Ich habe mir letzte Woche Donnerstag, meine 285 GTX von Edel-Grafikkarten Bestellt. Das Topmodel. Ich werde versuchen, dem gerecht zu werden und auch eine kleinen unterschied zu meiner GTX, die Unglaubliche OC Ergebnisse hingelegt hat, auszuarbeiten. Leider, gab es sie nicht mit Wakü, aber ich warte drauf. Würde gerne zwei im SLI laufen lassen, nur welchen Board weiß ich noch nicht. Die andere sollte dann zumindest gleich mit Wakü gekauft werden, so dass ich nur eine Nachrüsten muss.

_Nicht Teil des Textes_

(** A search answer whose second hit has a path for [url]: the next page
    and the first article are requested, the third hit is lost. *)
Lemma hit_without_scheme_loses_the_rest :
  let g :=
    CNN.parse_search unit
      {| CNN.search_url := CNN.url sample_request;
         CNN.search_meta := CNN.req_meta sample_request;
         CNN.search_body_of :=
           CNN.Json [Some "https://www.cnnindonesia.com/a"; Some "/b";
                     Some "https://www.cnnindonesia.com/c"] |} in
  is_Some (CNN.next_page unit (CNN.yielded unit g)) /\
  article_urls (CNN.yielded unit g) = ["https://www.cnnindonesia.com/a"] /\
  CNN.raised unit g = Some "Missing scheme in request url: /b".
Proof. cbv zeta. split; [by eexists | split; reflexivity]. Qed.

(** An empty text cell, a NaN, in the second row: [geocode.py] stops
    there. *)
Lemma empty_cell_ends_the_script :
  GeocodePy.process_rows no_entities LocationExtractor.first_seen
    (fun _ => PreciseLocation.NoResult) repr_blank
    (fun v => "expected string or bytes-like object, got '" +:+
              PreciseLocation.type_name v +:+ "'")
    [ubud_row;
     {| GeocodePy.cleaned_content := PreciseLocation.JFloat nan;
        GeocodePy.keyword := PreciseLocation.JStr "banjir gianyar" |}]
  = Raise "expected string or bytes-like object, got 'float'".
Proof. vm_compute. reflexivity. Qed.
(** * Smart Farm backend: device registry, telemetry ingest, liveness sweep

    A shallow embedding of [src/server.js].  JavaScript objects are finite
    maps from property names to values, the module-level variables of the
    server ([memoryDevices], [memorySensorHistory], [deviceLastSeen], the
    MQTT client, the Socket.io server) are the fields of one [State] record
    that every function threads explicitly, and [Date.now()] / [new Date()]
    is an explicit argument [now] (milliseconds since the epoch).  Each
    handler runs to completion before the next one starts: the interleaving
    of [async] handlers at their [await] points is not represented.  The
    account routes are embedded in the module [Auth]; of the dashboard
    script ([src/unnamed/part_000]), [sampleData] and the Socket.io
    handlers (module [Dashboard]) are embedded at the end of the
    definitions. *)

From Stdlib Require Import QArith_base.
From stdpp Require Import gmap strings list fin_maps sorting pretty.

Local Open Scope Z_scope.

(** ** JavaScript values and objects *)

(** The primitive values that occur in device records and JSON payloads.
    A [Date] object is its epoch time; an ISO timestamp string produced by
    [toISOString()] is represented by the same constructor.  Numbers are
    rationals, kept as they are written (no [NaN], no infinities); nested
    objects and arrays do not occur in the records followed here. *)
Inductive Value : Type :=
  | VUndef
  | VNull
  | VBool (b : bool)
  | VNum (q : Q)
  | VStr (s : string)
  | VDate (t : Z).

#[global] Instance Q_eq_dec : EqDecision Q.
Proof. solve_decision. Defined.

#[global] Instance Value_eq_dec : EqDecision Value.
Proof. solve_decision. Defined.

#[global] Instance Value_inhabited : Inhabited Value := populate VUndef.

(** An object: own enumerable properties.  A key may be present with the
    value [undefined], as in the literal [{ mode: undefined }]. *)
Abbreviation Obj := (gmap string Value).

(** [o.k]: reading an absent property gives [undefined]. *)
Definition get (o : Obj) (k : string) : Value := default VUndef (o !! k).

(** ToBoolean. *)
Definition truthy (v : Value) : bool :=
  match v with
  | VUndef | VNull => false
  | VBool b => b
  | VNum q => negb (Qnum q =? 0)%Z
  | VStr s => negb (String.eqb s "")
  | VDate _ => true
  end.

(** [a || b]. *)
Definition js_or (a b : Value) : Value := if truthy a then a else b.

(** [v === s] for a string literal or string variable [s]. *)
Definition str_eq (v : Value) (s : string) : bool :=
  match v with
  | VStr x => String.eqb x s
  | _ => false
  end.

(** [Object.assign(target, source)]: every own property of the source
    overwrites the target's, the others are kept. *)
Definition assign (target source : Obj) : Obj := source ∪ target.

(** [JSON.stringify] drops the properties whose value is [undefined]. *)
Definition json_strip (o : Obj) : Obj := filter (λ kv, kv.2 ≠ VUndef) o.

(** ** Device records in the two formats *)

(** [d => d.id === id], the predicate of [find] and [findIndex], and of
    [.eq('id', id)] on the [devices] table. *)
Definition has_id (id : string) (d : Obj) : bool := str_eq (get d "id") id.

Definition mapDeviceFromDB (dbDevice : Obj) : Obj :=
  {[ "id" := get dbDevice "id";
     "name" := get dbDevice "name";
     "zone" := get dbDevice "zone";
     "zoneLabel" := get dbDevice "zone_label";
     "ip" := get dbDevice "ip";
     "status" := get dbDevice "status";
     "temperature" := get dbDevice "temperature";
     "humidity" := get dbDevice "humidity";
     "soilMoisture" := get dbDevice "soil_moisture";
     "pumpActive" := get dbDevice "pump_active";
     "mode" := get dbDevice "mode";
     "lastUpdate" := get dbDevice "last_update" ]}.

Definition mapDeviceToDB (device : Obj) : Obj :=
  {[ "id" := get device "id";
     "name" := get device "name";
     "zone" := js_or (get device "zone") (VStr "garden");
     "zone_label" := js_or (get device "zoneLabel") (VStr "🌳 สวน");
     "ip" := get device "ip";
     "status" := js_or (get device "status") (VStr "offline");
     "temperature" := js_or (get device "temperature") (VNum 0%Q);
     "humidity" := js_or (get device "humidity") (VNum 0%Q);
     "soil_moisture" := js_or (get device "soilMoisture") (VNum 0%Q);
     "pump_active" := js_or (get device "pumpActive") (VBool false);
     "mode" := js_or (get device "mode") (VStr "auto") ]}.

(** ** Numbers in binary floating point

    A [REAL] column holds an IEEE single, and JavaScript prints a number
    ([String(n)], a number written to a [TEXT] column) as the shortest
    decimal that reads back as the same double.  Both are the two
    functions of this module at a precision: rounding a fraction to the
    format, and the shortest decimal that rounds to a number of the
    format. *)
Module Float.

(** [floor (log2 (n / d))] for positive [n] and [d]. *)
Definition floorLog2 (n d : Z) : Z :=
  let k := Z.log2 n - Z.log2 d in
  let below := if 0 <=? k then n <? d * 2 ^ k else n * 2 ^ (- k) <? d in
  if below then k - 1 else k.

(** [n / d] rounded to the nearest integer, ties to even. *)
Definition roundHalfEven (n d : Z) : Z :=
  let m := n / d in
  let r := n mod d in
  if d <? 2 * r then m + 1
  else if (2 * r =? d) && Z.odd m then m + 1
  else m.

(** The number [m * 2 ^ e] of the format with [prec] bits of precision and
    least exponent [emin] that is nearest to [n / d], for positive [n] and
    [d]; ties to even. *)
Definition nearest (prec emin : Z) (n d : Z) : Z * Z :=
  let e := Z.max (floorLog2 n d) emin - (prec - 1) in
  let m :=
    if 0 <=? e then roundHalfEven n (d * 2 ^ e)
    else roundHalfEven (n * 2 ^ (- e)) d in
  if m =? 2 ^ prec then (2 ^ (prec - 1), e + 1) else (m, e).

(** [f = (m, e)] as a fraction. *)
Definition fraction (f : Z * Z) : Z * Z :=
  let '(m, e) := f in
  if 0 <=? e then (m * 2 ^ e, 1) else (m, 2 ^ (- e)).

(** [f] is zero, or at least [2 ^ emax]: the fraction was too small or too
    large for the format. *)
Definition outOfRange (emax : Z) (f : Z * Z) : bool :=
  let '(n, d) := fraction f in
  (n =? 0) || (d * 2 ^ emax <=? n).

(** [floor (log10 (n / d))] for positive [n] and [d], by search. *)
Fixpoint log10Up (fuel : nat) (n d e : Z) : Z :=
  match fuel with
  | O => e
  | S fuel => if d * 10 ^ (e + 1) <=? n then log10Up fuel n d (e + 1) else e
  end.

Fixpoint log10Down (fuel : nat) (n d e : Z) : Z :=
  match fuel with
  | O => e
  | S fuel => if n * 10 ^ (- e) <? d then log10Down fuel n d (e - 1) else e
  end.

Definition floorLog10 (n d : Z) : Z :=
  if d <=? n then log10Up 400 n d 0 else log10Down 400 n d (-1).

Ich hoffe auch jene, wird so gute Eigenschaften aufweißen.

Gruß Tom


----------



## McZonk (26. Februar 2009)

der8auer schrieb:


> Habe das nicht auf den AquaComputer Kühler bezogen sondern allgemein auf die Komplettkühler  80€ sind halt nicht wenig



Okay da muss ich dir Recht geben. 

Danke fürs Lob an den Rest.


----------



## Jorlin (26. Februar 2009)

Super Review 

Gefällt mir sehr gut. Vor allem, weil ich mir gerade ein neues Wassergekühltes System mit diesen Kühlern zusammenstelle. 
Allerdings plane ich für Triple-SLI


----------



## ruyven_macaran (27. Februar 2009)

Triple-SLI dürfte wohl schwierig werden, wenn alle Anschlüsse nach oben zeigen müssen.


----------



## dorow (27. Februar 2009)

Ein sehr guter und ausführlicher Beitrag.

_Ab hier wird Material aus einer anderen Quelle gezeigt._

(** The Gregorian rule is the rule of DaysInYear. *)
Lemma gregorian_leap_DaysInYear (y : Z) :
  gregorian_leap y <-> ES.DaysInYear y = 366.
Proof.
  unfold gregorian_leap, ES.DaysInYear.
  assert (D : forall m, 0 < m -> (y mod m =? 0) = true <-> (m | y)).
  { intros m Hm. rewrite Z.eqb_eq. apply Z.mod_divide. lia. }
  pose proof (D 4 ltac:(lia)) as D4.
  pose proof (D 100 ltac:(lia)) as D100.
  pose proof (D 400 ltac:(lia)) as D400.
  assert (H400 : (400 | y) -> (100 | y)) by (intros [q ->]; exists (4 * q); lia).
  assert (H100 : (100 | y) -> (4 | y)) by (intros [q ->]; exists (25 * q); lia).
  destruct (y mod 4 =? 0), (y mod 100 =? 0), (y mod 400 =? 0); cbn [negb];
    intuition (try discriminate; try lia).
Qed.

Lemma TimeClip_in_range (t : Z) : in_time_range t -> ES.TimeClip t = Some t.
Proof.
  unfold in_time_range, ES.TimeClip. intros H.
  destruct (Z.gtb_spec (Z.abs t) ES.maxTime); [lia | reflexivity].
Qed.

(** ** Properties of the functions *)

Section Properties.

Variable LocalTZA : Z.
Variable DateParse : string -> Number.

(** *** getNextFriday *)

(** The days [getNextFriday] adds for a weekday, as its [switch] gives them. *)
Lemma getNextFriday_offset (t : Z) :
  in_time_range t ->
  exists k : Z,
    1 <= k <= 7 /\
    (ES.WeekDay (JSDate.LocalTime LocalTZA t) + k) mod 7 = 5 /\
    (ES.WeekDay (JSDate.LocalTime LocalTZA t) <> 5 -> k <= 6) /\
    (ES.WeekDay (JSDate.LocalTime LocalTZA t) = 5 -> k = 7) /\
    (forall j : Z,
        0 < j < k -> (ES.WeekDay (JSDate.LocalTime LocalTZA t) + j) mod 7 <> 5) /\
    getNextFriday LocalTZA (JSDate.mkDate (Some t))
    = JSDate.mkDate (ES.TimeClip (t + k * ES.msPerDay)).
Proof.
  intros Ht.
  unfold getNextFriday, JSDate.new_date, JSDate.new_number, JSDate.setDate,
    JSDate.getDay, JSDate.getDate, JSDate.local_field.
  cbn [JSDate.DateValue]. rewrite (TimeClip_in_range t Ht).
  cbn [JSDate.DateValue num_add].
  pose proof (WeekDay_range (JSDate.LocalTime LocalTZA t)) as Hw.
  assert (Hres : forall k : Z,
    ES.TimeClip (JSDate.UTC LocalTZA
      (ES.MakeDate
         (ES.MakeDay (ES.YearFromTime (JSDate.LocalTime LocalTZA t))
            (ES.MonthFromTime (JSDate.LocalTime LocalTZA t))
            (ES.DateFromTime (JSDate.LocalTime LocalTZA t) + k))
         (ES.TimeWithinDay (JSDate.LocalTime LocalTZA t))))
    = ES.TimeClip (t + k * ES.msPerDay)).
  { intros k. f_equal. rewrite MakeDay_fields.
    pose proof (Day_TimeWithinDay (JSDate.LocalTime LocalTZA t)) as Hd.
    unfold ES.MakeDate, JSDate.UTC, JSDate.LocalTime in *. lia. }
  generalize dependent (ES.WeekDay (JSDate.LocalTime LocalTZA t)). intros w Hw.
  assert (Hcases : w = 0 \/ w = 1 \/ w = 2 \/ w = 3 \/ w = 4 \/ w = 5 \/ w = 6) by lia.
  destruct Hcases as [E | [E | [E | [E | [E | [E | E]]]]]]; subst w;
    cbn [num_add];
    [ exists 5 | exists 4 | exists 3 | exists 2 | exists 1 | exists 7 | exists 6 ];
    (split; [lia |]); (split; [reflexivity |]); (split; [lia |]); (split; [lia |]);
    (split; [| rewrite Hres; reflexivity]);
    intros j Hj;
    assert (Hj' : j = 1 \/ j = 2 \/ j = 3 \/ j = 4 \/ j = 5 \/ j = 6) by lia;
    destruct Hj' as [-> | [-> | [-> | [-> | [-> | ->]]]]];
    solve [ lia | cbv; discriminate ].
Qed.

(** C4 (as amended): for every valid input date, [getNextFriday] moves it to
    the first Friday of the local calendar strictly after its day: 1 to 6
    days later when the input is not a Friday, exactly 7 days later when it
    is, with the time of day kept.  The result is that date when it is no later
    than the last time value of a Date, and an Invalid Date otherwise. *)
Theorem getNextFriday_next_friday (t : Z) :
  in_time_range t ->
  exists r : Z,
    next_friday_of LocalTZA t r /\
    getNextFriday LocalTZA (JSDate.mkDate (Some t))
    = JSDate.mkDate (if r <=? ES.maxTime then Some r else NaN).
Proof.
  intros Ht.
  destruct (getNextFriday_offset t Ht) as (k & Hk & Hfri & Hnot & Hon & Hmin & Hres).
  exists (t + k * ES.msPerDay). split.
  - exists k.
    assert (Hloc : JSDate.LocalTime LocalTZA (t + k * ES.msPerDay)
                   = JSDate.LocalTime LocalTZA t + k * ES.msPerDay)
      by (unfold JSDate.LocalTime; lia).
    repeat split; try lia; try assumption.
    + rewrite Hloc, WeekDay_add_days. exact Hfri.
    + rewrite Hloc, Day_add_days. intros u Hu.
      set (j := ES.Day (JSDate.LocalTime LocalTZA u)
                - ES.Day (JSDate.LocalTime LocalTZA t)).
      assert (Hj : 0 < j < k) by (unfold j; lia).
      replace (ES.WeekDay (JSDate.LocalTime LocalTZA u))
        with ((ES.WeekDay (JSDate.LocalTime LocalTZA t) + j) mod 7).
      * apply Hmin. exact Hj.
      * unfold ES.WeekDay. rewrite Zplus_mod_idemp_l. f_equal. unfold j. lia.
  - rewrite Hres. f_equal. unfold ES.TimeClip.
    unfold in_time_range, ES.maxTime, ES.msPerDay in *.
    destruct (Z.gtb_spec (Z.abs (t + k * 86400000)) 8640000000000000);
      destruct (Z.leb_spec (t + k * 86400000) 8640000000000000);
      try reflexivity; lia.
Qed.

(** *** getCountDaysInMonth *)

(** February outside 2024: the [switch] answers 28 whatever the year. *)
Lemma getCountDaysInMonth_february (year : Z) :
  year <> 2024 -> getCountDaysInMonth 2 year = Some 28.
Proof.
  intros H. unfold getCountDaysInMonth.
  destruct (Z.eqb_spec year 2024); [contradiction | reflexivity].
Qed.

(** C1 (the code at a leap year other than 2024): February 2020 has 29
    days, and [getCountDaysInMonth 2 2020] is 28; only the year 2024 is
    special-cased. *)
Theorem getCountDaysInMonth_february_2020 :
  gregorian_leap 2020 /\ ES.DaysInMonth 2020 2 = 29 /\
  getCountDaysInMonth 2 2020 = Some 28.
Proof.
  split; [| split; reflexivity].
  split; [exists 505; reflexivity |].
  left. intros [q Hq]. lia.
Qed.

Mich würde noch Interessieren, in wie fern sich die CPU Temperatur durch den Grafikkarten Kühler erhöht hat. Spiele auch mit dem Gedanken meine GTX 285 unter Wasser zu setzen. Aber mit einem Watercool HEATKILLER® GPU-X² GTX285. Ich habe zurzeit 2x 240 Radiatoren im Einsatz die die CPU sowie das Mainboard Kühlen. Meine CPU Temperaturen bewegen sich von 32 – 58°C bei eine Wassertemperatur max.30°C. Reicht meine jetzige zusammen Stellung aus?


----------



## McZonk (27. Februar 2009)

ruyven_macaran schrieb:


> Triple-SLI dürfte wohl schwierig werden, wenn alle Anschlüsse nach oben zeigen müssen.


Warum?! 



			Dieser Inhalt steht nur eingeloggten Mitgliedern zur Verfügung.
        





dorow schrieb:


> Ein sehr guter und ausführlicher Beitrag.
> 
> Mich würde noch Interessieren, in wie fern sich die CPU Temperatur durch den Grafikkarten Kühler erhöht hat.



Das kannst du indirekt ja an der Delta-Wasser/Luft-Temperatur sehen. Ist diese 5K höher wird auch die CPU ~ 5Kelvin wärmer.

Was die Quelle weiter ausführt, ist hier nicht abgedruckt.